A second White House official resigned amid abuse allegations from a former wife.
Speechwriter David Sorensen resigned after Jessica Corbett alleged she was the victim of domestic violence during their two-and-a-half-year marriage. Sorensen told NBC News in a statement: “I want to be as unequivocal as possible: I have never committed violence of any kind against any woman in my entire life.”
In a text message to The Washington Post, Sorensen said he stepped down because he “didn’t want the White House to have to deal with this distraction. It should be able to focus on continuing President Trump’s historic accomplishments for the American People.”
Two days earlier, White House staff secretary Rob Porter resigned after two of his former wives accused him of physical abuse.
The Washington Post reported that Corbett said her ex-husband ran over her foot with a car, put out a cigarette on her hand, threw her against a wall and grabbed her hair in the remote waters off the coast of Maine. Corbett said the worst she did to him was slap him.

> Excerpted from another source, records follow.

(** [{ ...(headers || {}), [k]: v }] *)
Fixpoint hdr_set (k v : string) (h : list (string * string)) : list (string * string) :=
  match h with
  | [] => [(k, v)]
  | (k', v') :: rest =>
      if String.eqb k k' then (k, v) :: rest else (k', v') :: hdr_set k v rest
  end.

Fixpoint hdr_get (k : string) (h : list (string * string)) : option string :=
  match h with
  | [] => None
  | (k', v) :: rest => if String.eqb k k' then Some v else hdr_get k rest
  end.

Definition mark_retry (c : Config) : Config :=
  mkConfig (url c) true (headers c).

Definition with_header (k v : string) (c : Config) : Config :=
  mkConfig (url c) (_retry c) (hdr_set k v (headers c)).

(** Number of [POST /auth/refresh] calls issued so far. *)
Definition posts (t : Tab) : nat :=
  length (List.filter (fun e => match e with PostRefresh => true | _ => false end) (out t)).

(** [window.setTimeout(f, d)] takes its delay as a signed 32-bit integer:
    [d] is reduced modulo 2^32 into the range from -2^31 up to 2^31 - 1, and
    a negative result counts as 0.  [setTimeout_delay d] is the delay after
    which the timer fires. *)
Definition ToInt32 (d : Z) : Z :=
  let w := d mod 4294967296 in
  if w <? 2147483648 then w else w - 4294967296.

Definition setTimeout_delay (d : Z) : Z := Z.max 0 (ToInt32 d).

End Browser.

Module Axios.
Import JS Browser.

Section Env.

(** Whether [window.BroadcastChannel] exists.  The code runs in a browser:
    [typeof window !== "undefined"] holds throughout. *)
Variable hasBroadcastChannel : bool.

(** [api.interceptors.request.use]: attach the stored access token. *)
Definition request_interceptor (c : Config) (s : LocalStorage) : Config :=
  match access_token s with
  | Some tok =>
      if String.eqb tok "" then c
      else with_header "Authorization" ("Bearer " ++ tok) c
  | None => c
  end.

(** [api(original)]: the log keeps the config as the handler passed it;
    [request_interceptor] then runs on it before it is sent. *)
Definition api (c : Config) (t : Tab) : Tab :=
  emit (ApiRequest c) t.

Definition broadcast (m : Broadcast) (t : Tab) : Tab :=
  if hasBroadcastChannel then emit (Post m) t else t.

(** The handler's [catch (e)] block: clear storage, broadcast logout, go to
    the login page, reject. *)
Definition resume_fail (original : Config) (t : Tab) : Tab :=
  let t1 := set_ls (set_access_token None (set_cryptics_auth None (ls t))) t in
  emit (Reject (Some original) CaughtError)
    (emit (Navigate "/login") (broadcast BcLogout t1)).

(** The inner [try] that persists the tokens; any exception in it is
    swallowed before storage is written. *)
Definition persist (res : value) (t : Tab) : Tab :=
  let user :=
    match cryptics_auth (ls t) with
    | Some parsed => get_prop parsed "user"
    | None => Some VNull
    end in
  match user, get_prop res "access_token" with
  | Some u, Some tok =>
      let newAuth := VObj [("access_token", tok); ("user", u)] in
      broadcast (BcTokens newAuth)
        (set_ls (set_access_token (Some (js_String tok))
                   (set_cryptics_auth (Some (json_clean newAuth)) (ls t))) t)
  | _, _ => t
  end.

(** The handler after [await refreshPromise] delivered [res]. *)
Definition resume_ok (res : value) (original : Config) (t : Tab) : Tab :=
  let t1 := persist res (set_refreshPromise None (set_isRefreshing false t)) in
  match get_prop res "access_token" with
  | None => resume_fail original t1
  | Some tok =>
      api (with_header "Authorization" ("Bearer " ++ js_String tok) original) t1
  end.

Definition resume (outcome : Task) (original : Config) (t : Tab) : Tab :=
  match outcome with
  | Fulfilled res => resume_ok res original t
  | Failed => resume_fail original t
  | Polling _ | Fetching => t
  end.

(** Promise [p] settles: every handler awaiting it continues, in the order
    in which they started to wait. *)
Definition settle (p : nat) (outcome : Task) (t : Tab) : Tab :=
  let t1 := set_tasks (<[p := outcome]> (tasks t)) t in
  let woken := List.filter (fun w => Nat.eqb (fst w) p) (waiting t1) in
  let rest := List.filter (fun w => negb (Nat.eqb (fst w) p)) (waiting t1) in
  fold_left (fun t w => resume outcome (snd w) t) woken (set_waiting rest t1).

“Before we were contacted by the media, we learned last night that there were allegations,” said Raj Shah, the White House’s principal deputy press secretary. “We immediately confronted the staffer, he denied the allegations and he resigned today.”

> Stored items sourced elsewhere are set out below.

Lemma last10_length h : length (Server.last10 h) <= 10.
Proof. unfold Server.last10. rewrite length_drop. lia. Qed.

(** What [generate_ai_reply] leaves in the dictionary. *)
Lemma generate_ai_reply_history convs sid text completion :
  let reply := match completion with
               | Some t => strip t
               | None => Server.FALLBACK
               end in
  Server.generate_ai_reply convs sid text completion
  = (<[sid := Server.last10 (default [Server.system_turn] (convs !! sid)
                             ++ [Message "user" text; Message "assistant" reply])]> convs,
     reply).
Proof.
  unfold Server.generate_ai_reply. simpl.
  destruct (convs !! sid) as [h|]; simpl; [|done].
  by rewrite <- app_assoc.
Qed.

(** In [server.py] a failure of the provider is answered with the fixed
    text, which is recorded as the assistant turn, and the directive
    listens again. *)
Lemma server_fallback_recorded convs req :
  strip (default "" (SpeechResult req)) <> "" ->
  Server.gather convs req None
  = (<[Server.call_sid_of req :=
         Server.last10 (default [Server.system_turn] (convs !! Server.call_sid_of req)
                        ++ [Message "user" (default "" (SpeechResult req));
                            Message "assistant" Server.FALLBACK])]> convs,
     Document [Gather "/gather" 8 [Server.FALLBACK];
               Say "I did not hear anything. I will end this call now. Thank you for your time. Goodbye."]).
Proof.
  intros Hne. unfold Server.gather.
  apply is_empty_false in Hne. rewrite Hne.
  by rewrite generate_ai_reply_history.
Qed.

Lemma server_histories_bounded ws k h :
  (Server.serve ∅ ws).1 !! k = Some h -> length h <= 10.
Proof.
  revert k h.
  apply (server_serve_invariant
           (fun c => forall k h, c !! k = Some h -> length h <= 10)).
  - intros c w Hc k h. destruct w as [req|req completion]; simpl.
    + unfold Server.voice. simpl.
      destruct (c !! Server.call_sid_of req) eqn:Hsid; [apply Hc|].
      destruct (decide (Server.call_sid_of req = k)) as [->|Hk].
      * rewrite lookup_insert_eq. intros [= <-]. simpl. lia.
      * rewrite lookup_insert_ne by done. apply Hc.
    + unfold Server.gather.
      destruct (is_empty _); [simpl; apply Hc|].
      rewrite generate_ai_reply_history. simpl.
      destruct (decide (Server.call_sid_of req = k)) as [->|Hk].
      * rewrite lookup_insert_eq. intros [= <-]. apply last10_length.
      * rewrite lookup_insert_ne by done. apply Hc.
  - intros k h. by rewrite lookup_empty.
Qed.

Lemma forUI_histories_start_with_system ws k h :
  (ForUI.serve ∅ ws).1 !! k = Some h -> exists turns, h = ForUI.system_turn :: turns.
Proof.
  revert k h.
  apply (forUI_serve_invariant
           (fun c => forall k h, c !! k = Some h ->
                                 exists turns, h = ForUI.system_turn :: turns)).
  - intros c w Hc k h. destruct w as [req|req completion]; simpl.
    + unfold ForUI.voice. simpl.
      destruct (c !! CallSid req) eqn:Hsid; [apply Hc|].
      destruct (decide (CallSid req = k)) as [->|Hk].
      * rewrite lookup_insert_eq. intros [= <-]. by exists [].
      * rewrite lookup_insert_ne by done. apply Hc.
    + unfold ForUI.gather.
      destruct (is_empty _); simpl; [apply Hc|].
      destruct (c !! CallSid req) as [h0|] eqn:Hsid; simpl; [|apply Hc].
      destruct (Hc _ _ Hsid) as [turns ->].
      destruct completion as [text|]; simpl;
        (destruct (decide (CallSid req = k)) as [->|Hk];
         [rewrite lookup_insert_eq; intros [= <-]; eauto
         |rewrite lookup_insert_ne by done; apply Hc]).
  - intros k h. by rewrite lookup_empty.
Qed.

(** [forUI.py] never shortens a history: what a handler leaves under a
    key extends what was there. *)
Lemma forUI_handle_extends (c : gmap (option string) history) w k h :
  c !! k = Some h ->
  exists turns, (ForUI.handle c w).1 !! k = Some (h ++ turns).
Proof.
  intros Hk. destruct w as [req|req completion]; simpl.
  - unfold ForUI.voice. simpl. exists [].
    destruct (c !! CallSid req) eqn:Hsid; rewrite app_nil_r; [done|].
    rewrite lookup_insert_ne; [done|].
    intros Heq. rewrite Heq in Hsid. by rewrite Hk in Hsid.
  - unfold ForUI.gather; cbv zeta.
    destruct (is_empty _); simpl; [exists []; by rewrite app_nil_r|].
    destruct (c !! CallSid req) as [h0|] eqn:Hsid; simpl;
      [|exists []; by rewrite app_nil_r].
    destruct (decide (CallSid req = k)) as [<-|Hne].
    + rewrite Hk in Hsid. injection Hsid as <-.
      destruct completion as [text|]; simpl; rewrite lookup_insert_eq.
      * rewrite <- app_assoc. eauto.
      * eauto.
    + exists []. rewrite app_nil_r.
      destruct completion as [text|]; simpl; by rewrite lookup_insert_ne.
Qed.

Lemma forUI_serve_extends ws :
  forall (c : gmap (option string) history) k h,
    c !! k = Some h ->
    exists turns, (ForUI.serve c ws).1 !! k = Some (h ++ turns).
Proof.
  induction ws as [|w ws IH]; intros c k h Hk; simpl.
  - exists []. by rewrite app_nil_r.
  - destruct (forUI_handle_extends c w k h Hk) as [t1 H1].
    destruct (ForUI.handle c w) as [c1 r] eqn:Hw. simpl in H1.
    destruct (IH c1 k _ H1) as [t2 H2].
    destruct (ForUI.serve c1 ws) as [c2 rs] eqn:Hs. simpl in *.
    exists (t1 ++ t2). by rewrite app_assoc.
Qed.

(** C2, at the failing input.  [server.py], a call that is answered and
    five answered turns.  After the fourth the history holds nine turns
    and begins with the system turn.  The fifth makes eleven, of which
    [conversations[call_sid][-10:]] keeps the last ten: the turn that is
    dropped is the system turn, the history begins with a user turn and
    holds no system turn.
    [forUI.py] cuts nothing: after a call is answered and ten speech
    results, its history holds eleven turns. *)
Theorem trimming_evicts_system_turn :
  (map role <$> (Server.serve ∅ (take 5 five_turns)).1 !! "CA1")
  = Some ["system"; "user"; "assistant"; "user"; "assistant"; "user"; "assistant";
          "user"; "assistant"]
  /\ (map role <$> (Server.serve ∅ five_turns).1 !! "CA1")
  = Some ["user"; "assistant"; "user"; "assistant"; "user"; "assistant";
          "user"; "assistant"; "user"; "assistant"]
  /\ (head_is_system <$> (Server.serve ∅ five_turns).1 !! "CA1") = Some false
  /\ (forallb (fun m => negb (is_system m)) <$> (Server.serve ∅ five_turns).1 !! "CA1")
     = Some true
  /\ (length <$> (ForUI.serve ∅ ten_unanswered).1 !! Some "CA3") = Some 11.
Proof. vm_compute. done. Qed.

(** ** Silence *)

Lemma server_silence convs req completion :
  strip (default "" (SpeechResult req)) = "" ->
  Server.gather convs req completion = (convs, Document Server.REPROMPT).
Proof.
  intros H. unfold Server.gather; cbv zeta. apply is_empty_true in H. by rewrite H.
Qed.

Lemma forUI_silence convs req completion :
  strip (default "" (SpeechResult req)) = "" ->
  ForUI.gather convs req completion = (convs, Document ForUI.REPROMPT).
Proof.
  intros H. unfold ForUI.gather; cbv zeta. apply is_empty_true in H. by rewrite H.
Qed.

Lemma server_silences convs req completion n :
  strip (default "" (SpeechResult req)) = "" ->
  Server.serve convs (replicate n (OnGather req completion))
  = (convs, replicate n (Document Server.REPROMPT)).
Proof.
  intros H. induction n as [|n IH]; simpl; [done|].
  rewrite server_silence by done. by rewrite IH.
Qed.

Lemma forUI_silences convs req completion n :
  strip (default "" (SpeechResult req)) = "" ->
  ForUI.serve convs (replicate n (OnGather req completion))
  = (convs, replicate n (Document ForUI.REPROMPT)).
Proof.
  intros H. induction n as [|n IH]; simpl; [done|].
  rewrite forUI_silence by done. by rewrite IH.
Qed.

In his statement, Sorensen that “I was the victim of repeated physical violence during our marriage, not her.” He said he is “pursuing legal options to address her defamation.”
Sorensen provided photos to the Washington Post that showed injuries he said she inflicted upon him during their fights, including bruises and scrapes. But Corbett gave the Post a photo of her hand with a scar she said was from the cigarette burn.

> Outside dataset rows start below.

Lemma image_line_witness :
  every (none_of "]") "a cat" = true /\ "cat.png" <> ""
  /\ every (none_of ")") "cat.png" = true
  /\ loop_body [] 0 ("![" ++ "a cat" ++ "](" ++ "cat.png" ++ ")" ++ " tail")
     = Some (1, [In_image "cat.png"
                   (if truthy "a cat" then [text_input "a cat"] else [])]).
Proof.
  split; [reflexivity|]. split; [discriminate|]. split; [reflexivity|].
  apply (image_line [] 0 "a cat" "cat.png" " tail");
    try reflexivity; discriminate.
Defined.


(** *** Documents in parts *)

Lemma decode_loop_fuel (lines : list string) (f1 : nat) :
  forall (f2 i : nat) (acc : list BlockInput),
    List.length lines - i < f1 -> List.length lines - i < f2 ->
    decode_loop f1 lines i acc = decode_loop f2 lines i acc.
Proof.
  induction f1 as [|f1 IH]; intros f2 i acc H1 H2; [lia|].
  destruct f2 as [|f2]; [lia|].
  cbn [decode_loop]. destruct (nth_error lines i) as [line|] eqn:E;
    [|reflexivity].
  destruct (loop_body lines i line) as [[i' pushed]|] eqn:Hb; [|reflexivity].
  apply loop_body_advances in Hb.
  assert (i < List.length lines) by (apply nth_error_Some; congruence).
  apply IH; lia.
Qed.

Lemma decode_loop_acc (lines : list string) (fuel : nat) :
  forall (i : nat) (acc : list BlockInput),
    decode_loop fuel lines i acc
    = option_map (app acc) (decode_loop fuel lines i []).
Proof.
  induction fuel as [|fuel IH]; intros i acc; [reflexivity|].
  cbn [decode_loop]. destruct (nth_error lines i) as [line|];
    [|simpl; now rewrite app_nil_r].
  destruct (loop_body lines i line) as [[i' pushed]|]; [|reflexivity].
  rewrite (IH i' (acc ++ pushed)%list), (IH i' ([] ++ pushed)%list).
  destruct (decode_loop fuel lines i' []); [|reflexivity].
  simpl. now rewrite app_assoc.
Qed.

(** The lines of a code block that is closed do not depend on what follows
    the closing fence. *)
Lemma code_lines_closed (x y : list string) :
  balanced true x = true ->
  code_lines (x ++ y) = code_lines x
  /\ List.length (code_lines x) + 1 <= List.length x
  /\ balanced false (skipn (List.length (code_lines x) + 1) x) = true.
Proof.
  induction x as [|l x IH]; intros H; [discriminate|].
  cbn [balanced] in H. cbn [app code_lines].
  destruct (is_fence l).
  - cbn [List.length Nat.add skipn]. repeat split; [lia | exact H].
  - destruct (IH H) as (E1 & E2 & E3). rewrite E1.
    cbn [List.length Nat.add skipn]. repeat split; [lia | exact E3].
Qed.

Sorensen was a speechwriter for less than a year and worked at the Council on Environmental Quality, which is part of the Executive Office of the President. His position did not require security clearance and his background check hadn’t been completed by the FBI, administration officials said.
Before Donald Trump became president, had a position under Republican Maine Gov. Paul LePage.
Corbett also was involved in politics, working for Sen. Marco Rubio of Florida in his first Senate bid and on former House speaker Newt Gingrich’s 2012 presidential campaign. She then became finance director for Rep. Bruce Poliquin, R-Maine, in his 2014 House bid.
“Everyone can think you’re the most wonderful guy, but you’re throwing women into walls by night,” she said.
Corbett called it “scary” that someone like her ex-husband had access to the White House after describing the reports to the FBI last fall.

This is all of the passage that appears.